Breve, compuesta por capas espaciales y temporales que se cruzan de formas diversas (el eje Uruguay-Argentina entre 1973 y 1976, Suecia entre 1976 y 2009 y Uruguay, más específicamente Montevideo, en 2009), con una voz en primera persona ocasionalmente interrumpida por textos epistolares, la novela sigue el viaje de regreso a Uruguay del exiliado Pablo Sanromán Wojcik luego de 33 años de residencia en territorio sueco. El universo íntimo de los afectos por familiares y amigos se entrevera con la logística propia del desplazamiento y el redescubrimiento del país natal, al tiempo que al impulso del relato de las peripecias del periplo afloran los recuerdos de aquellos años duros. El resultado es un texto fragmentario, de ágil progresión argumental, una escritura llana (por momentos periodística) y un omnipresente elemento emotivo que dos por tres peligra con provocar el hundimiento de la trama en un exceso de añoranza y extrañamiento.

En el centro de El viaje, como núcleo secreto de la acción y de los desplazamientos del protagonista por la ciudad de Montevideo que acaba de recuperar luego su ausencia, se encuentra “la tatucera de Talcahuano”, un espacio oculto en una vivienda que fuera adquirida por el Movimiento en los años álgidos de la lucha armada.
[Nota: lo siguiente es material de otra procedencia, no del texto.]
(* ===== verification/Pke.v ===== *)
(** * The public-key engine

    [src/hw/arm/ipod_touch_pke.c]: Montgomery products over operand segments,
    with a cached inverse of the radix, and the option to vouch for an image by
    forging the block its signature check compares.  The big numbers are
    OpenSSL's: the class [Bignum] names the functions the device calls, and
    [BignumLaws] what their documentation says of them. *)

From Stdlib Require Import ZArith Lia.
From stdpp Require Import base numbers list.
From S2P Require Import Prelude CLib HwLib Sha1.
Local Open Scope Z_scope.

(** ** The library's interface *)

Class Bignum := {
  bignum : Type;
  BN_lebin2bn : bytes -> bignum;
  BN_one : bignum;
  BN_pow2 : Z -> bignum;                                   (* BN_new, then BN_set_bit *)
  BN_set_negative : bignum -> bignum;
  BN_is_odd : bignum -> bool;
  BN_is_one : bignum -> bool;
  BN_mod_inverse : bignum -> bignum -> option bignum;      (* NULL when there is none *)
  BN_mod_mul : bignum -> bignum -> bignum -> option bignum;
  BN_bn2binpad : bignum -> Z -> option bytes
}.

(** Little- and big-endian values of byte strings. *)
Fixpoint le_val (l : bytes) : Z := match l with [] => 0 | b :: t => b + 256 * le_val t end.

Definition be_val (l : bytes) : Z := le_val (reverse l).

Class BignumLaws (B : Bignum) := {
  bn_val : bignum -> Z;
  bn_lebin2bn l : bn_val (BN_lebin2bn l) = le_val l;
  bn_one : bn_val BN_one = 1;
  bn_pow2 k : 0 <= k -> bn_val (BN_pow2 k) = 2 ^ k;
  bn_set_negative x : 0 <= bn_val x -> bn_val (BN_set_negative x) = - bn_val x;
  bn_is_odd x : BN_is_odd x = Z.odd (bn_val x);
  bn_is_one x : BN_is_one x = (bn_val x =? 1);
  bn_mod_inverse k r m : 0 <= k -> bn_val r = 2 ^ k -> Z.odd (bn_val m) = true -> 1 < bn_val m ->
    exists i, BN_mod_inverse r m = Some i /\ 0 <= bn_val i < bn_val m /\ (bn_val i * bn_val r) mod bn_val m = 1;
  bn_mod_mul a b m : 0 < bn_val m ->
    exists p, BN_mod_mul a b m = Some p /\ bn_val p = (bn_val a * bn_val b) mod bn_val m;
  bn_bn2binpad x n : 0 <= n -> 0 <= bn_val x < 256 ^ n ->
    exists l, BN_bn2binpad x n = Some l /\ zlen l = n /\ is_bytes l /\ be_val l = bn_val x
}.

(** ** The device *)

Definition REG_PKE_START : Z := 0x8.
Definition REG_PKE_SEG_SIZE : Z := 0x14.
Definition REG_PKE_SWRESET : Z := 0x24.
Definition REG_PKE_SEG_START : Z := 0x800.
Definition PKE_SRAM : Z := 2048.

Definition sha1_digestinfo : bytes :=
  [0x30; 0x21; 0x30; 0x09; 0x06; 0x05; 0x2b; 0x0e; 0x03; 0x02; 0x1a; 0x05; 0x00; 0x04; 0x14].

Definition build_pkcs1_block (len : Z) (hash : bytes) : option bytes :=
  let tail := zlen sha1_digestinfo + 20 in
  if len <? tail + 11 then None
  else Some ([0x00; 0x01] ++ replicate (Z.to_nat (len - tail - 3)) 0xff ++ [0x00] ++ sha1_digestinfo ++ hash).

Section Device.
Context {B : Bignum}.

(** [struct IPodTouchPKEState]; the SHA-1 engine it is wired to is an argument. *)
Record IPodTouchPKEState := mkPke {
  pk_segments : bytes;
  pk_modulus : bytes;
  pk_modulus_size : Z;
  pk_key_len : Z;
  pk_seg_id : Z;
  pk_seg_sign : Z;
  pk_seg_size_reg : Z;
  pk_segment_size : Z;
  pk_forge_sigcheck : bool;
  pk_radix_inverse : option bignum;
  pk_inverse_modulus : bytes;
  pk_inverse_size : Z;
  pk_inverse_bits : Z
}.

Definition eta_pke (r : IPodTouchPKEState) : IPodTouchPKEState :=
  mkPke (pk_segments r) (pk_modulus r) (pk_modulus_size r) (pk_key_len r) (pk_seg_id r) (pk_seg_sign r)
    (pk_seg_size_reg r) (pk_segment_size r) (pk_forge_sigcheck r) (pk_radix_inverse r) (pk_inverse_modulus r)
    (pk_inverse_size r) (pk_inverse_bits r).
#[global] Instance upd_pk_segments : Upd pk_segments := ltac:(derive_upd eta_pke pk_segments).
#[global] Instance upd_pk_modulus : Upd pk_modulus := ltac:(derive_upd eta_pke pk_modulus).
#[global] Instance upd_pk_modulus_size : Upd pk_modulus_size := ltac:(derive_upd eta_pke pk_modulus_size).
#[global] Instance upd_pk_key_len : Upd pk_key_len := ltac:(derive_upd eta_pke pk_key_len).
#[global] Instance upd_pk_seg_id : Upd pk_seg_id := ltac:(derive_upd eta_pke pk_seg_id).
#[global] Instance upd_pk_seg_sign : Upd pk_seg_sign := ltac:(derive_upd eta_pke pk_seg_sign).
#[global] Instance upd_pk_seg_size_reg : Upd pk_seg_size_reg := ltac:(derive_upd eta_pke pk_seg_size_reg).
#[global] Instance upd_pk_segment_size : Upd pk_segment_size := ltac:(derive_upd eta_pke pk_segment_size).
#[global] Instance upd_pk_radix_inverse : Upd pk_radix_inverse := ltac:(derive_upd eta_pke pk_radix_inverse).
#[global] Instance upd_pk_inverse_modulus : Upd pk_inverse_modulus := ltac:(derive_upd eta_pke pk_inverse_modulus).
#[global] Instance upd_pk_inverse_size : Upd pk_inverse_size := ltac:(derive_upd eta_pke pk_inverse_size).
#[global] Instance upd_pk_inverse_bits : Upd pk_inverse_bits := ltac:(derive_upd eta_pke pk_inverse_bits).

Definition pke_zero (forge : bool) : IPodTouchPKEState :=
  mkPke (replicate 2048 0) (replicate 256 0) 0 0 0 0 0 0 forge None (replicate 256 0) 0 0.

(** The operand fields of the segment register. *)
Definition pke_a (s : IPodTouchPKEState) : Z := Z.shiftr (pk_seg_id s) 24.
Definition pke_b (s : IPodTouchPKEState) : Z := Z.land (Z.shiftr (pk_seg_id s) 16) 255.
Definition pke_m (s : IPodTouchPKEState) : Z := Z.land (Z.shiftr (pk_seg_id s) 8) 255.
Definition pke_dest (s : IPodTouchPKEState) : Z := Z.land (pk_seg_id s) 255.

(** Multiply by one instead of the second operand. *)
Definition pke_by_one (s : IPodTouchPKEState) : bool := Z.testbit (pk_seg_size_reg s) 1.

Definition pke_size_ok (size : Z) : bool := (size =? 64) || (size =? 128) || (size =? 256).

Definition pke_select_ok (s : IPodTouchPKEState) : bool :=
  let n := PKE_SRAM / pk_segment_size s in
  pke_size_ok (pk_segment_size s) && (pke_a s <? n) && (pke_dest s <? n) &&
  (pke_by_one s || (pke_b s <? n)) && (pke_m s <? n).

Definition pke_segment (s : IPodTouchPKEState) (i : Z) : bytes :=
  ztake (pk_segment_size s) (zdrop (i * pk_segment_size s) (pk_segments s)).

(** An operand with its sign. *)
Definition pke_operand (s : IPodTouchPKEState) (i : Z) : bignum :=
  let x := BN_lebin2bn (pke_segment s i) in
  if Z.testbit (pk_seg_sign s) i then BN_set_negative x else x.

(** The width of the radix. *)
Definition pke_bits (s : IPodTouchPKEState) : Z :=
  (Z.land (pk_key_len s) 3 + 1) * ((Z.land (Z.shiftr (pk_key_len s) 3) 15 + 1) * 32 + 16).

Definition pke_cached (s : IPodTouchPKEState) : bool :=
  match pk_radix_inverse s with
  | Some _ => (pk_inverse_size s =? pk_segment_size s) && (pk_inverse_bits s =? pke_bits s) &&
              bool_decide (ztake (pk_segment_size s) (pk_inverse_modulus s) = ztake (pk_segment_size s) (pk_modulus s))
  | None => false
  end.

(** The inverse of the radix: the cached one, or a new one that is then kept. *)
Definition pke_inverse (mod' : bignum) (s : IPodTouchPKEState) : IPodTouchPKEState :=
  if pke_cached s then s
  else
    match BN_mod_inverse (BN_pow2 (pke_bits s)) mod' with
    | Some i =>
        s <| pk_radix_inverse := Some i |>
          <| pk_inverse_modulus ::= fun l => blit l 0 (ztake (pk_segment_size s) (pk_modulus s)) |>
          <| pk_inverse_size := pk_segment_size s |> <| pk_inverse_bits := pke_bits s |>
    | None => s <| pk_radix_inverse := None |>
    end.

(** The block the caller compares, when the forge is to supply it. *)
Definition pke_forge (sha1 : option IPodTouchSHA1State) (s : IPodTouchPKEState) (result : bytes) : bytes :=
  let size := pk_segment_size s in
  if pke_by_one s && (pke_a s =? 2) && (pke_dest s =? 1) && pk_forge_sigcheck s then
    let valid := match build_pkcs1_block size (zdrop (size - 20) result) with
                 | Some expected => bool_decide (expected = result)
                 | None => false
                 end in
    match (if valid then None else x ← sha1; ipod_touch_sha1_last_hash x) with
    | Some hash => default result (build_pkcs1_block size hash)
    | None => result
    end
  else result.

(** The product, big-endian, and the state with the inverse it used. *)
Definition pke_product (s : IPodTouchPKEState) : option bytes * IPodTouchPKEState :=
  let size := pk_segment_size s in
  let mod' := BN_lebin2bn (ztake size (pk_modulus s)) in
  let left := pke_operand s (pke_a s) in
  let right := if pke_by_one s then BN_one else pke_operand s (pke_b s) in
  if BN_is_odd mod' && negb (BN_is_one mod') then
    let s := pke_inverse mod' s in
    (inv ← pk_radix_inverse s;
     value ← BN_mod_mul left right mod';
     value ← BN_mod_mul value inv mod';
     result ← BN_bn2binpad value size;
     Some result, s)
  else (None, s).

Definition pke_execute (sha1 : option IPodTouchSHA1State) (command : Z) (s : IPodTouchPKEState) : IPodTouchPKEState :=
  if Z.land command 9 =? 0 then s
  else if negb (pke_select_ok s) then s
  else
    let size := pk_segment_size s in
    let s := if Z.testbit command 3 then
               s <| pk_modulus ::= fun l => blit l 0 (pke_segment s (pke_m s)) |> <| pk_modulus_size := size |>
             else s in
    if negb (Z.testbit command 0) then s
    else if negb (pk_modulus_size s =? size) then s
    else
      match pke_product s with
      | (None, s) => s
      | (Some result, s) =>
          let result := pke_forge sha1 s result in
          s <| pk_segments ::= fun l => blit l (Z.to_nat (pke_dest s * size)) (reverse result) |>
            <| pk_seg_sign ::= fun v => Z.ldiff v (Z.shiftl 1 (pke_dest s)) |>
      end.

(** Whether an access of [size] bytes falls into the operand memory. *)
Definition pke_in_sram (offset size : Z) : bool :=
  negb (size =? 0) && (size <=? 4) && (REG_PKE_SEG_START <=? offset) &&
  (offset - REG_PKE_SEG_START <=? PKE_SRAM - size).

Definition ipod_touch_pke_read (offset size : Z) (s : IPodTouchPKEState) : Z :=
  if pke_in_sram offset size then
    le_val (ztake size (zdrop (offset - REG_PKE_SEG_START) (pk_segments s)))
  else if offset =? 0 then pk_key_len s
  else if offset =? 0xc then pk_seg_id s
  else if offset =? 0x10 then pk_seg_sign s
  else if offset =? REG_PKE_SEG_SIZE then pk_seg_size_reg s
  else 0.

Definition ipod_touch_pke_write (sha1 : option IPodTouchSHA1State) (offset value size : Z) (s : IPodTouchPKEState)
  : IPodTouchPKEState :=
  if pke_in_sram offset size then
    s <| pk_segments ::= fun l => blit l (Z.to_nat (offset - REG_PKE_SEG_START)) (ztake size (le32 value)) |>
  else if offset =? 0 then s <| pk_key_len := u32 value |>
  else if offset =? 0xc then s <| pk_seg_id := u32 value |>
  else if offset =? 0x10 then s <| pk_seg_sign := u32 value |>
  else if offset =? REG_PKE_SEG_SIZE then
    let f := Z.land (Z.shiftr value 6) 3 in
    s <| pk_seg_size_reg := u32 value |> <| pk_segment_size := if f =? 3 then 0 else Z.shiftr 256 f |>
  else if offset =? REG_PKE_START then pke_execute sha1 (u32 value) s
  else if offset =? REG_PKE_SWRESET then s <| pk_modulus_size := 0 |> <| pk_seg_sign := 0 |>
  else s.

Definition ipod_touch_pke_reset (s : IPodTouchPKEState) : IPodTouchPKEState :=
  s <| pk_segments := replicate 2048 0 |> <| pk_seg_size_reg := 0 |> <| pk_segment_size := 0 |>
    <| pk_key_len := 0 |> <| pk_seg_id := 0 |> <| pk_seg_sign := 0 |> <| pk_modulus_size := 0 |>
    <| pk_modulus := replicate 256 0 |>.

(** What a snapshot must satisfy to be loaded. *)
Definition pke_post_load (s : IPodTouchPKEState) : bool :=
  ((pk_segment_size s =? 0) || pke_size_ok (pk_segment_size s)) &&
  ((pk_modulus_size s =? 0) || pke_size_ok (pk_modulus_size s)).

End Device.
Alrededor de ese espacio arquitectónico, no registrado por el contralor inmobiliario oficial de la ciudad, Pablo Sanromán Wojcik intentará una doble recuperación –que no se describirá acá para no arruinarle el viaje a quienes aún no se acercaron a la novela–, pautada por una de las figuras literarias más ricas de la ficción norteamericana del siglo XIX, a saber, el Wakefield de Nathaniel Hawthorne (convenientemente señalado por Martín Lasalt en el prólogo), protagonista del cuento homónimo publicado por primera vez en la revista New-England, en 1835, y que ha sabido latir tanto en las ficciones de Franz Kafka como en las de Paul Auster.
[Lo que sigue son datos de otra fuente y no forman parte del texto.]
(* ===== verification/Nor.v ===== *)
(** * The serial NOR flash

    [src/hw/arm/ipod_touch_nor_spi.c]: a command automaton behind a chip select,
    a flash array of one megabyte with its write protection, the writable copy
    on the host, and the boot arguments written into the Apple NVRAM banks of a
    freshly read image.  [adler32] of zlib is a parameter; the result of a host
    write is an argument of the operations that make one. *)

From Stdlib Require Import ZArith Lia.
From stdpp Require Import base numbers list.
From S2P Require Import Prelude CLib HwLib.
Local Open Scope Z_scope.

Definition NOR_FLASH_SIZE : Z := 1048576.
Definition NOR_PAGE_SIZE : Z := 256.
Definition NOR_ERASE_32K : Z := 0x52.
Definition NOR_ERASE_64K : Z := 0xd8.
Definition NOR_WRITE_TO_STATUS_REG : Z := 0x1.
Definition NOR_WRITE_DATA_CMD : Z := 0x2.
Definition NOR_READ_DATA_CMD : Z := 0x3.
Definition NOR_DISABLE_WRITE : Z := 0x4.
Definition NOR_GET_STATUS_CMD : Z := 0x5.
Definition NOR_ENABLE_WRITE : Z := 0x6.
Definition NOR_ERASE_BLOCK : Z := 0x20.
Definition NOR_GET_JEDECID : Z := 0x9F.
Definition NOR_STATUS_EPE : Z := 0x20.
Definition NOR_STATUS_SWP : Z := 0x0c.
Definition NOR_STATUS_SPRL : Z := 0x80.

(** A flash array: its bytes by address. *)
Definition flash : Type := Z -> Z.

(** ** Boot arguments in the NVRAM banks *)

Definition NVRAM_BANK_SIZE : Z := 0x2000.
Definition NVRAM_ATOM_HDR : Z := 16.

(** [while (sum > 255)] *)
Fixpoint fold_carry (fuel : nat) (sum : Z) : Z :=
  match fuel with
  | O => sum
  | S fuel => if 255 <? sum then fold_carry fuel (Z.land sum 255 + Z.shiftr sum 8) else sum
  end.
Cuando el elemento emotivo despeja el cielo argumental, Sartorotti logra los mejores momentos de la novela, como el cruce clandestino del río Uruguay que el protagonista emprende en 1974 para llegar desde suelo argentino a Salto. El despliegue narrativo intensifica la tensión y el peligro se palpita, verdaderamente, línea tras línea, página tras página. Algo similar ocurre con el relato del vínculo que Pablo Sanromán Wojcik mantiene con su hermano médico y con su cuñada una vez vuelto a Uruguay. En esa historia dentro de la historia, y a diferencia de lo que ocurre en otros momentos más explícitos de la novela, Sartorotti se vale de sutiles trazos o de cuidadas elipsis para conformar un complejo entramado familiar.

En cuanto a la escritura en sí, el punto más débil de la novela se encuentra en los textos epistolares, que remedan el lenguaje íntimo, de entrecasa, que se mantiene con un corresponsal frecuente, de la propia familia, y que en su pretensión de no dejar fuera determinada información que puede ser clave para la trama lleva a la sobreexplicación, como cuando en un momento de una carta a su madre, por ejemplo, el protagonista narrador escribe: “Todavía no me recupero de la muerte de Zalma, mi hermanita” (acotación de vínculo innecesaria frente a la progenitora). Hay también decisiones extrañas, como aclarar en una nota al pie: “Antel: Telefónica del Estado. Uruguay”, pues si la intención de este paratexto fue la de brindarle información precisa a un eventual lector extranjero, el autor también debió precisar en otras notas qué significan El Día, la Onda y el Sorocabana. Al margen de estas imprecisiones de estilo, El viaje se lee como una concentrada novela episódica, con una cuidada pátina noir y un interesante desglose de esa condición a la que se han visto obligadas muchas personas durante gobiernos militares: la clandestinidad.

El viaje, de Armando Sartorotti. 128 páginas. Ediciones de la Banda Oriental, 2024.